– Слушайте! – сказал Стеббс.
– Слушаю! – сказал Друд.
Сторож заголосил нараспев:
В ветро-весеннем зное,
Облачись облаком белым,
Покину царство земное
И в подземное сойду смело.
Там – Ад. Там горят свечи
Из человечьего жира;
Живуча там память о встрече
С существом из другого мира.
На моей рыдающей лире
Депешу с берегов Стикса
Шлю тем, кто в подлунном, мире
Ищет огневейного Икса.
Гремя подземным раскатом.
Демон…
– Теперь, – сказал Друд, – почитай другое.
Стеббс послушно остановился.
– Знаю, – кротко заметил он, – вам эта форма не нравится, а только теперь все пишут так. Какое же ваше впечатление?
– Никакого.
– Как? Совсем никакого впечатления?
– Да, то есть – в том смысле, какого ты жаждешь. Ты волнуешься, как влюбленный глухонемой. Твои стихи, подобно тупой пиле, дергают душу, не разделяя ее. Творить
– это, ведь, – разделять, вводя свое в массу чужой души.
Смотри: читая Мериме, я уже не выну Кармен из ее сверкающего гнезда; оно образовалось неизгладимо; художник рассек душу, вставив алмаз. Чем он успел в том? Тем, что собрал все моей души, подобное этому стремительному гордому образу, хотя бы это все заключалось в мелькании взглядов, рассеянных среди толп, музыкальных воспоминаниях, резьбе орнамента, пейзаже, настроении или сне, –
лишь бы подобно было цыганке Кармен качеством впечатления. Из крошек пекут хлеб. Из песчинок наливается виноград. Айвенго, Агасфер, Квазимодо, Кармен и многие, столь мраморные, – другие, – сжаты творцом в нивах нашей души. Как стягивается туманность, образуя планету, так растет образ; он крепнет, потягивается, хрустя пальцами, и просыпается к жизни в рассеченной душе нашей, успокоив воображение, бессвязно и дробно томившееся по нем. Если вставочка, которой ты пишешь, не перо лебедя или орла, – для тебя, Стеббс, если бумага – не живой, нежный и чистый друг, – тоже для тебя, Стеббс, если нет мысли, что все задуманное и исполненное могло бы быть еще стократ совершеннее, чем теперь, – ты можешь заснуть, и сном твоим будет простая жизнь, творчество божественных сил.

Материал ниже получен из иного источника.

(* ===== verification/Migration.v ===== *)
(** * Moving an installation to etcd ([control/migration.py])

    Offline: the SQLite authority is copied, disabled, and its records are
    rewritten so that nothing of the old process is live; a staged import is read
    back before one conditional write makes it the authority. *)
From S2P Require Import Prelude Domain Data Store Auth Leases Cluster Startup.

(** ** The rewriting of the records *)
Definition rewrite_epoch (epoch : string) (c : counter) : counter :=
  if decide (c.(ct_id) = epoch_id) then c <| ct_epoch := epoch |> <| ct_generation ::= Z.succ |> else c.
Definition rewrite_session (s : session) : session := s <| s_revoked := true |>.
Definition rewrite_upload (o : upload) : upload :=
  if decide (o.(o_state) = PREPARING) then o <| o_state := ABORTED |> <| o_reserved := 0 |> else o.
Definition rewrite_task (t : task) : task :=
  if active_task t then
    t <| t_expires := 0 |> <| t_reserved := 0 |> <| t_status ::= λ x, x <| ts_state := FAILED |> |>
  else t.
Definition rewrite_datanode (n : datanode) : datanode := n <| dn_seen := 0 |> <| dn_reconciled := false |>.
(** The snapshots open handles were reading stay pinned. *)
Definition pins_of (hs : list handle) : list migration_pin :=
  omap (λ h, if h.(h_closed) then None else Some (mkMigrationPin h.(h_snapshot) h.(h_snapshot))) hs.
Definition pin_table (d : DB) : gmap string migration_pin :=
  foldl (λ m p, <[p.(mp_id) := p]> m) (d KMigrationPin) (pins_of (all_db KHandle d)).
(** The epoch record of an installation that had none. *)
Definition epoch_table (epoch : string) (d : DB) : gmap string counter :=
  let m := rewrite_epoch epoch <$> d KEpoch in
  match m !! epoch_id with Some _ => m | None => <[epoch_id := mkCounter epoch_id 1 epoch]> m end.

Definition migrate_db (epoch : string) (d : DB) : DB := λ k,
  match k return gmap string (val k) with
  | KEpoch => epoch_table epoch d
  | KSession => rewrite_session <$> d KSession
  | KUpload => rewrite_upload <$> d KUpload
  | KTask => rewrite_task <$> d KTask
  | KDatanode => rewrite_datanode <$> d KDatanode
  | KHandle => ∅
  | KLock => ∅
  | KRead => ∅
  | KMigrationPin => pin_table d
  | k => d k
  end.

(** ** [migrate] *)
Inductive migration_error := NOT_EMPTY | OWNER_HELD | ALREADY_DISABLED | VERIFICATION_FAILED | OTHER_AUTHORITY.

(** The two authorities: SQLite until its record is marked, etcd once its root
    key exists. *)
Record authorities := mkAuthorities {
  as_sqlite : authority; as_root : option (system * DB) }.
#[export] Instance eta_authorities : Eta authorities := λ r, mkAuthorities r.(as_sqlite) r.(as_root).
#[export] Instance eta_authority : Eta authority := λ r, mkAuthority r.(au_system) r.(au_key_sha256) r.(au_migrated).
#[export] Instance eta_system : Eta system := λ r, mkSystem r.(sy_epoch) r.(sy_root) r.(sy_node) r.(sy_strict).

(** [migrate(source, backup, destination)]: whether the backup exists, whether
    the owner lock is free, the records of the source, the [uuid4] drawn, what
    the destination reads back, and whether another authority won the
    conditional write.  It returns the error, if any, and what is left. *)
Definition migrate (backup_exists owner_free : bool) (d : DB) (epoch : string) (reads_back rival : bool)
    (a : authorities) : option migration_error * authorities :=
  if backup_exists || bool_decide (is_Some a.(as_root)) then (Some NOT_EMPTY, a)
  else if negb owner_free then (Some OWNER_HELD, a)
  else if a.(as_sqlite).(au_migrated) then (Some ALREADY_DISABLED, a)
  else
    let sys := a.(as_sqlite).(au_system) <| sy_epoch := epoch |> in
    let a := a <| as_sqlite ::= λ s, s <| au_migrated := true |> |> in
    if negb reads_back then (Some VERIFICATION_FAILED, a)
    else if rival then (Some OTHER_AUTHORITY, a)
    else (None, a <| as_root := Some (sys, migrate_db epoch d) |>).

(** ** What a migration keeps *)
Lemma pin_table_spec d i p :
  pin_table d !! i = Some p →
  d KMigrationPin !! i = Some p ∨ (i = p.(mp_id) ∧ p ∈ pins_of (all_db KHandle d)).
Proof.
  unfold pin_table. generalize (pins_of (all_db KHandle d)) as ps. generalize (d KMigrationPin : gmap string migration_pin) as m.
  intros m ps. revert m. induction ps as [|q ps IH]; intros m; simpl; [by left|].
  intros [Hm|[-> Hp]]%IH; [|right; set_solver]. apply lookup_insert_Some in Hm as [[<- <-]|[_ Hm]]; [right; set_solver|by left].
Qed.
Lemma pin_table_pinned d h i :
  d KHandle !! i = Some h → h.(h_closed) = false →
  ∃ p, pin_table d !! h.(h_snapshot) = Some p ∧ p.(mp_id) = h.(h_snapshot).
Proof.
  intros Hi Hc. unfold pin_table.
  assert (mkMigrationPin (h_snapshot h) (h_snapshot h) ∈ pins_of (all_db KHandle d)) as Hin.
  { apply list_elem_of_omap. exists h. split; [apply (elem_of_all KHandle d h); by exists i|by rewrite Hc]. }
  revert Hin. generalize (pins_of (all_db KHandle d)) as ps. generalize (d KMigrationPin : gmap string migration_pin) as m.
  intros m ps. assert (∀ ps (m : gmap string migration_pin), (∃ p, m !! h_snapshot h = Some p ∧ mp_id p = h_snapshot h) →
    ∃ p, foldl (λ m p, <[mp_id p := p]> m) m ps !! h_snapshot h = Some p ∧ mp_id p = h_snapshot h) as Hkeep.
  { clear. induction ps as [|q ps IH]; intros m Hm; simpl; [done|]. apply IH.
    destruct (decide (mp_id q = h_snapshot h)) as [<-|Hne]; [exists q; by rewrite lookup_insert_eq|].
    by rewrite lookup_insert_ne. }
  revert m. induction ps as [|q ps IH]; intros m; [by intros ?%elem_of_nil|].
  intros [<-|Hin]%elem_of_cons; simpl; [|by apply IH]. apply Hkeep. eexists. by rewrite lookup_insert_eq.
Qed.

(** C35: A migration moves the content and nothing that was live.  In the migrated
    tables every user, group, node, snapshot, block and policy is the original
    record; no session is usable, no upload is open, no task runs, no lock and no
    handle exists, no data node counts as reconciled; and every snapshot an open
    handle was reading is pinned. *)
Theorem migration_keeps_content epoch d :
  (∀ k, k ∈ [KUser; KGroup; KNode; KSnapshot; KBlock; KPolicy; KLocation; KLedger] → migrate_db epoch d k = d k)
  ∧ (∀ i s, migrate_db epoch d KSession !! i = Some s → s.(s_revoked) = true)
  ∧ (∀ i o, migrate_db epoch d KUpload !! i = Some o → o.(o_state) ≠ PREPARING)
  ∧ (∀ i t, migrate_db epoch d KTask !! i = Some t → active_task t = false)
  ∧ migrate_db epoch d KLock = ∅ ∧ migrate_db epoch d KHandle = ∅
  ∧ (∀ i n, migrate_db epoch d KDatanode !! i = Some n → n.(dn_reconciled) = false)
  ∧ (∀ i h, d KHandle !! i = Some h → h.(h_closed) = false →
       ∃ p, migrate_db epoch d KMigrationPin !! h.(h_snapshot) = Some p ∧ p.(mp_id) = h.(h_snapshot)).
Proof.
  split_and!; [set_solver| | | |done|done| |intros i h; apply pin_table_pinned].
  - intros i s (s' & <- & _)%lookup_fmap_Some. done.
  - intros i o (o' & <- & _)%lookup_fmap_Some. unfold rewrite_upload. by case_decide.
  - intros i t (t' & <- & _)%lookup_fmap_Some. unfold rewrite_task. by destruct (active_task t') eqn:E.
  - intros i n (n' & <- & _)%lookup_fmap_Some. done.
Qed.

(** At no exit of a migration are both authorities active: whenever etcd holds a
    root that the migration activated, the SQLite record is marked; and a failure
    never activates etcd. *)
Theorem one_authority backup_exists owner_free d epoch reads_back rival a :
  let '(err, a') := migrate backup_exists owner_free d epoch reads_back rival a in
  match err with
  | None => a'.(as_sqlite).(au_migrated) = true
            ∧ ∃ s, a'.(as_root) = Some (s, migrate_db epoch d) ∧ s.(sy_epoch) = epoch
                   ∧ s.(sy_root) = a.(as_sqlite).(au_system).(sy_root)
  | Some _ => a'.(as_root) = a.(as_root)
  end.
Proof.
  unfold migrate. repeat (case_match; simplify_eq; try done). split; [done|]. eexists. by split_and!.
Qed.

А ты скажешь Ему: «Под складкой платья твоего пройду и умру; спасибо за все».
Довольно мне сечь тебя. Запомни: «депешу на вдохновенной лире» посылают штабные писаря прачкам. «Живуча» – говорят о кошках. Кроме того, все, что я сказал, ты чувствуешь сам, но не повторишь по неумению и упрямству.
Выслушав это, Стеббс хмуро отложил тетрадь, вымыл кружки, насыпал на закопченный стол сухарей и отковырнул из бочки пласт соленой свинины. Разрубив ее тяжелым ножом, он, обдумав что-то, добродушно расхохотался.

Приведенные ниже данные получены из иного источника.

(** The verifier remembered with a command that sets a password accepts it. *)
Lemma hash_matches p e s v s' : password_hash p e s = Ok (v, s') → matches v p = true ∧ frame [] e s s'.
Proof.
  intros Hr. split; [|by apply (writes_password_hash [] p e s v)]. unfold password_hash in Hr. runs.
  unfold matches. rewrite argon2_verify_hash. by rewrite (proj2 (Z.leb_le _ _)) by lia.
Qed.
Lemma user_table ks {A} (m : M A) e s a s' : writes ks m → KUser ∉ ks → m e s = Ok (a, s') → s'.(s_db) KUser = s.(s_db) KUser.
Proof. intros Hw Hk Hr. by destruct (Hw e s a s' Hr) as (T & _ & _); apply T. Qed.
Lemma changed_verifier u i p x e s a s' : keyed s.(s_db) → change_password u i p x e s = Ok (a, s') →
  ∃ t, s'.(s_db) KUser !! i = Some t ∧ matches t.(u_password) p = true.
Proof.
  intros Hk. unfold change_password. intros Hr.
  apply bind_Ok in Hr as (x0 & s0 & H10 & Hr). need_inv.
  apply bind_Ok in Hr as (o & s1 & H11 & Hr). store_inv.
  apply bind_Ok in Hr as (t & s2 & H12 & Hr). need_inv.
  apply bind_Ok in Hr as (x2 & s3 & H13 & Hr). need_inv. bsimpl.
  apply bind_Ok in Hr as (v & s5 & [Hm (T & _ & _)]%hash_matches & Hr). cbn zeta in Hr.
  apply bind_Ok in Hr as (x3 & s6 & H15 & Hr). store_inv.
  apply bind_Ok in Hr as (x4 & s7 & H16 & Hr). apply ret_Ok in Hr as [-> ->].
  exists (t <| u_password := v |> <| u_revision ::= Z.succ |>). split; [|exact Hm].
  rewrite (user_table [KSession] _ _ _ _ _ (fp_revoke_sessions _) ltac:(set_solver) H16). cbn.
  rewrite put_db_same. cbn. replace i with (u_id t); [apply lookup_insert_eq|].
  by apply (Hk KUser).
Qed.
Lemma created_verifier u n p e s a s' : create_user u n p e s = Ok (a, s') →
  ∀ t, t ∈ all_db KUser s'.(s_db) → t.(u_username) = n → matches t.(u_password) p = true.
Proof.
  unfold create_user. intros Hr.
  apply bind_Ok in Hr as (x0 & s0 & H10 & Hr). need_inv.
  apply bind_Ok in Hr as (x1 & s1 & H11 & Hr). need_inv.
  apply bind_Ok in Hr as (us & s2 & H12 & Hr). store_inv.
  apply bind_Ok in Hr as (x2 & s3 & H13 & Hr). need_inv. bsimpl.
  apply bind_Ok in Hr as (i & s4 & H14 & Hr). store_inv.
  apply bind_Ok in Hr as (v & s5 & [Hm (T & _ & _)]%hash_matches & Hr).
  apply bind_Ok in Hr as (x3 & s6 & H15 & Hr). store_inv.
  apply (user_table [KGroup; KNode]) in Hr; [|solve_keeps|set_solver].
  intros t Ht Hn. apply elem_of_all in Ht as [j Hj]. rewrite Hr in Hj. cbn in Hj. rewrite put_db_same in Hj.
  apply lookup_insert_Some in Hj as [[_ <-]|[_ Hj]]; [exact Hm|]. exfalso.
  rewrite T in Hj by set_solver. cbn in Hj.
  apply not_true_iff_false in H9. apply H9, existsb_exists. exists t. split; [|by apply bool_decide_eq_true].
  apply list_elem_of_In, (elem_of_all KUser). by exists j.
Qed.
Lemma command_verifier u se c b e s r s1 v s2 : keyed s.(s_db) → command u se c b e s = Ok (r, s1) →
  verifier_of b e (s1 <| s_draws ::= S |>) = Ok (v, s2) →
  ∀ p, password_of b = Some p → ∃ w, v = Some w ∧ matches w p = true.
Proof.
  intros Hk Hc Hv p Hp. destruct b; try done; injection Hp as <-; cbn in Hc; unfold verifier_of in Hv; runs.
  - match goal with Hu : create_user _ _ _ _ _ = _, Hf : List.find _ _ = Some _ |- _ =>
      apply List.find_some in Hf as [Hin Hn]; rewrite <- list_elem_of_In in Hin;
      eexists; split; [done|]; eapply (created_verifier _ _ _ _ _ _ _ Hu); [exact Hin|by apply bool_decide_eq_true in Hn] end.
  - match goal with Hu : change_password _ _ _ _ _ _ = _ |- _ =>
      destruct (changed_verifier _ _ _ _ _ _ _ _ Hk Hu) as (t & Ht & Hm) end.
    eexists. split; [done|]. match goal with Hl : Some _ = s_db _ KUser !! _ |- _ => pose proof (eq_trans Hl Ht) as E; by injection E as -> end.
Qed.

Друд поинтересовался – не его ли безжалостная тирада подействовала так благотворно на пылкое сердце поэта.
– Вы угадали, – сказал Стеббс с тихо-победоносным блеском увлажнившихся глаз, – я просто вижу, что в поэзии мало вы понимаете.
– Действительно так; я никогда не писал стихов. А
все-таки послушай меня: когда здесь, в этом скворечнике появится улыбающееся женское лицо, оно, с полным пренебрежением к гениальности, отберет у тебя штаны,
приштопав к ним все пуговицы, и ты будешь тратить меньше бумаги. Ты будешь закутывать ее на ночь в теплое одеяло и мазать ей на хлеб масло. Вот что хотел бы я, Стеббс, для тебя. Дай мне еще сахара.

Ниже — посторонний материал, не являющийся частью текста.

(* ===== verification/Ownership.v ===== *)
(** * Who runs maintenance ([control/ha.py])

    Several controls share one store.  The key [maintenance-owner], attached to a
    lease, elects one of them; the elected one publishes a new generation, and
    the publications of its maintenance compare the key with an owner.
    Controls and etcd interleave at every call: a lease may expire, a process may
    stop and a message be late, lost or repeated at any time.  That a unit of work
    is published in one step, from the root it read, is in [Publication]. *)
From Stdlib Require String.
From S2P Require Import Prelude Domain Data Store Auth Leases Cluster Placement Requests Queries Commands Access Protection Service Nodes Maintenance Protected.

Module Ownership.
(** ** etcd *)
Record etcd := mkEtcd {
  owner_key : option (string * Z);       (* value, lease *)
  live : gset Z; granted : gset Z;       (* leases *)
  published : option maintenance;        (* the record [maintenance] of the published root *)
  root_revision : Z }.
#[export] Instance eta_etcd : Eta etcd := λ r, mkEtcd r.(owner_key) r.(live) r.(granted) r.(published) r.(root_revision).
Definition lease_grant (l : Z) (e : etcd) : etcd := e <| live ::= λ x, {[l]} ∪ x |> <| granted ::= λ x, {[l]} ∪ x |>.
Definition lease_expire (l : Z) (e : etcd) : etcd :=
  let e := e <| live ::= λ x, x ∖ {[l]} |> in
  match e.(owner_key) with Some (_, l') => if decide (l = l') then e <| owner_key := None |> else e | None => e end.
(** The transaction of the election: the key must be absent, and its lease live. *)
Definition create_owner (v : string) (l : Z) (e : etcd) : bool * etcd :=
  if bool_decide (e.(owner_key) = None) && bool_decide (l ∈ e.(live)) then (true, e <| owner_key := Some (v, l) |>)
  else (false, e).
Definition owner_is (v : string) (e : etcd) : bool := bool_decide (fst <$> e.(owner_key) = Some v).

(** ** A control *)
Inductive phase :=
  | Idle
  | Renewing                                          (* the key has its value *)
  | Granting                                          (* the key was absent *)
  | Electing (l : Z) (v : string)                     (* the transaction is sent *)
  | Elected                                           (* [install_maintenance_generation] *)
  | Opening                                           (* its writing unit waits for the gate *)
  | Installing (base : option maintenance) (rev : Z)  (* the unit has read its root *)
  | Leading                                           (* [super().tick()] under the guard *)
  | Acting (base : option maintenance) (rev : Z) (checked : bool).
Record control := mkControl { instance : string; held : option (Z * string); phase_of : phase }.
#[export] Instance eta_control : Eta control := λ r, mkControl r.(instance) r.(held) r.(phase_of).
Definition goto (p : phase) (c : control) : control := c <| phase_of := p |>.

(** [take_maintenance]: what the owner key says. *)
Definition look (e : etcd) (c : control) : control :=
  match e.(owner_key) with
  | Some (v, _) => if decide (snd <$> c.(held) = Some v) then goto Renewing c else goto Idle c
  | None => goto Granting c
  end.
Definition renew (e : etcd) (c : control) : control :=
  match c.(held) with
  | Some (l, _) => if decide (l ∈ e.(live)) then goto Elected c else goto Idle c
  | None => goto Idle c
  end.
Definition elected (l : Z) (v : string) (won : bool) (c : control) : control :=
  if won then c <| held := Some (l, v) |> <| phase_of := Elected |> else goto Idle c.
(** [install_maintenance_generation]: nothing to do when it is the owner already. *)
Definition owned (v : string) (o : option maintenance) : bool :=
  match o with Some m => bool_decide (m.(mt_lease_owner) = v) | None => false end.
Definition check_installed (e : etcd) (c : control) : control :=
  match c.(held) with
  | Some (_, v) => if owned v e.(published) then goto Leading c else goto Opening c
  | None => goto Idle c
  end.
Definition next_generation (v i : string) (previous : option maintenance) : option maintenance :=
  if owned v previous then previous
  else Some (mkMaintenance "maintenance" (default 0 (mt_generation <$> previous) + 1) v i).
(** It is the record that [Maintenance.install_generation] leaves in its unit. *)
Lemma install_leaves_next v i e (s : st) :
  ∃ s', install_generation v i e s = Ok (tt, s')
    ∧ s'.(s_db) KMaintenance !! "maintenance" = next_generation v i (s.(s_db) KMaintenance !! "maintenance").
Proof.
  assert (∀ o : option maintenance, s.(s_db) KMaintenance !! "maintenance" = o → ∃ s',
    (match o with
     | Some m => if decide (m.(mt_lease_owner) = v) then mret tt
                 else put KMaintenance (mkMaintenance "maintenance" (m.(mt_generation) + 1) v i)
     | None => put KMaintenance (mkMaintenance "maintenance" 1 v i)
     end) e s = Ok (tt, s') ∧ s'.(s_db) KMaintenance !! "maintenance" = next_generation v i o) as Hm; [|exact (Hm _ eq_refl)].
  intros o Ho. unfold next_generation. destruct o as [m|]; cbn.
  - destruct (decide (mt_lease_owner m = v)) as [Hv|Hv]; [rewrite bool_decide_true by done; by exists s|].
    rewrite bool_decide_false by done. eexists. split; [reflexivity|].
    apply (put_db_eq KMaintenance (mkMaintenance "maintenance" (mt_generation m + 1) v i)).
  - eexists. split; [reflexivity|]. apply (put_db_eq KMaintenance (mkMaintenance "maintenance" 1 v i)).
Qed.
(** [maintenance(tx)] in a unit: the record of its root, and the lease of the
    owner it names. *)
Definition lease_live (base : option maintenance) (e : etcd) : bool :=
  match base with Some m => owner_is m.(mt_lease_owner) e | None => false end.
(** The value the owner key is compared with: [required_guards] says the own one,
    [lease_live] replaces it by the one it found. *)
Definition guard_of (v : string) (base : option maintenance) (checked : bool) : string :=
  if checked then default v (mt_lease_owner <$> base) else v.
(** What the transaction that publishes a unit compares. *)
Definition owner_guards (v : string) (rev : Z) (e : etcd) : bool := owner_is v e && (e.(root_revision) =? rev).
Definition publish (o : option maintenance) (e : etcd) : etcd := e <| published := o |> <| root_revision ::= Z.succ |>.

(** ** The world *)
Inductive entry := Installed (generation : Z) (v : string) | Worked (generation : Z) (owner publisher : string).
Record world := mkWorld {
  store : etcd; controls : gmap string control;
  drawn : gset string;                   (* the values drawn *)
  wire : list (string * Z);              (* elections sent, which may arrive late and again *)
  log : list entry }.                    (* the publications of maintenance, in order *)
#[export] Instance eta_world : Eta world := λ r, mkWorld r.(store) r.(controls) r.(drawn) r.(wire) r.(log).
Definition set_control (i : string) (c : control) (w : world) : world := w <| controls ::= <[i := c]> |>.
Definition generation_of (o : option maintenance) : Z := default 0 (mt_generation <$> o).

Inductive step : world → world → Prop :=
  | step_look w i c : w.(controls) !! i = Some c → c.(phase_of) = Idle →
      step w (set_control i (look w.(store) c) w)
  | step_renew w i c : w.(controls) !! i = Some c → c.(phase_of) = Renewing →
      step w (set_control i (renew w.(store) c) w)
  | step_grant w i c l v u : w.(controls) !! i = Some c → c.(phase_of) = Granting →
      l ∉ w.(store).(granted) → v = c.(instance) +:+ ":" +:+ u → v ∉ w.(drawn) →
      step w (set_control i (goto (Electing l v) c)
                (w <| store ::= lease_grant l |> <| drawn ::= λ d, {[v]} ∪ d |> <| wire ::= cons (v, l) |>))
  | step_elect w i c l v won e : w.(controls) !! i = Some c → c.(phase_of) = Electing l v →
      create_owner v l w.(store) = (won, e) →
      step w (set_control i (elected l v won c) (w <| store := e |>))
  | step_late w v l won e : (v, l) ∈ w.(wire) → create_owner v l w.(store) = (won, e) →
      step w (w <| store := e |>)
  | step_check w i c : w.(controls) !! i = Some c → c.(phase_of) = Elected →
      step w (set_control i (check_installed w.(store) c) w)
  | step_open w i c : w.(controls) !! i = Some c → c.(phase_of) = Opening →
      step w (set_control i (goto (Installing w.(store).(published) w.(store).(root_revision)) c) w)
  | step_install w i c l v base rev heard : w.(controls) !! i = Some c → c.(phase_of) = Installing base rev →
      c.(held) = Some (l, v) → owner_guards v rev w.(store) = true →
      step w (set_control i (goto (if (heard : bool) then Leading else Idle) c)
                (w <| store ::= publish (next_generation v c.(instance) base) |>
                   <| log ::= λ g, g ++ if owned v base then [] else [Installed (generation_of base + 1) v] |>))
  | step_begin w i c : w.(controls) !! i = Some c → c.(phase_of) = Leading →
      step w (set_control i (goto (Acting w.(store).(published) w.(store).(root_revision) false) c) w)
  | step_verify w i c base rev checked : w.(controls) !! i = Some c → c.(phase_of) = Acting base rev checked →
      lease_live base w.(store) = true → step w (set_control i (goto (Acting base rev true) c) w)
  | step_act w i c l v base rev checked heard : w.(controls) !! i = Some c → c.(phase_of) = Acting base rev checked →
      c.(held) = Some (l, v) → owner_guards (guard_of v base checked) rev w.(store) = true →
      step w (set_control i (goto (if (heard : bool) then Leading else Idle) c)
                (w <| store ::= publish base |>
                   <| log ::= λ g, g ++ [Worked (generation_of base) (guard_of v base checked) v] |>))
  | step_give_up w i c : w.(controls) !! i = Some c → step w (set_control i (goto Idle c) w)
  | step_start w i name : step w (set_control i (mkControl name None Idle) w)
  | step_expire w l : step w (w <| store ::= lease_expire l |>)
  | step_other w : step w (w <| store ::= publish w.(store).(published) |>).
Definition start : world := mkWorld (mkEtcd None ∅ ∅ None 0) ∅ ∅ [] [].

(** ** Generations are fencing tokens *)
Abbreviation token := (option (Z * string)).
(** Installations count up; work carries the generation and the owner installed
    last. *)
Fixpoint fence (cur : token) (l : list entry) : option token :=
  match l with
  | [] => Some cur
  | Installed g v :: l => if decide (g = default 0 (fst <$> cur) + 1) then fence (Some (g, v)) l else None
  | Worked g v _ :: l => if decide (cur = Some (g, v)) then fence cur l else None
  end.
Definition owners (l : list entry) : list string :=
  flat_map (λ x, match x with Installed _ v => [v] | Worked _ _ _ => [] end) l.
Definition token_of (o : option maintenance) : token := (λ m, (m.(mt_generation), m.(mt_lease_owner))) <$> o.
Lemma fence_app cur l l' t : fence cur l = Some t → fence cur (l ++ l') = fence t l'.
Proof.
  revert cur. induction l as [|[g v|g v p] l IH]; intros cur; simpl; [by intros [= ->]| |]; case_decide; by auto.
Qed.
Lemma owners_app l l' : owners (l ++ l') = owners l ++ owners l'.
Proof. apply flat_map_app. Qed.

Стеббс было закатил глаза, но вдруг омрачился.
– Женщина губит творчество, – пробормотал он, – эти создания – они вас заберут в руки и слопают. – Отогнав рой белокурых видений, слетевшихся, как мухи на сахар, едва заговорили о них, Стеббс взбодрил пятерней волосы; затем простер руку. – Прислушайтесь! Разве плохо? Гремя подземным раскатом, демон разрывает ущелье; гранитом он и булатом справляет свое новоселье. О, если бы…
– Стой! – сказал Друд; здесь, хлынув в окно с силой внезапной, ветер едва не погасил лампу; фыркнули листы огромной тетради Стеббса и что-то, подобно звуку стихающего камертона, пропело в углу.
– Что так нежно и тонко звенит там? – спросил Друд. –
Не арфу ли потерял Эол?
Стеббс сказал:
– Сначала я объясню, потом покажу. В долгие ночные часы придумал и осуществил я машину для услаждения слуха. После Рождества, Нового года, для рождения и многих иных дней, не столь важных, но имеющих необъяснимое отношение к веселью души, остается много пустых бутылок. Вот посмотрите, зрите: се – рояль Стеббса.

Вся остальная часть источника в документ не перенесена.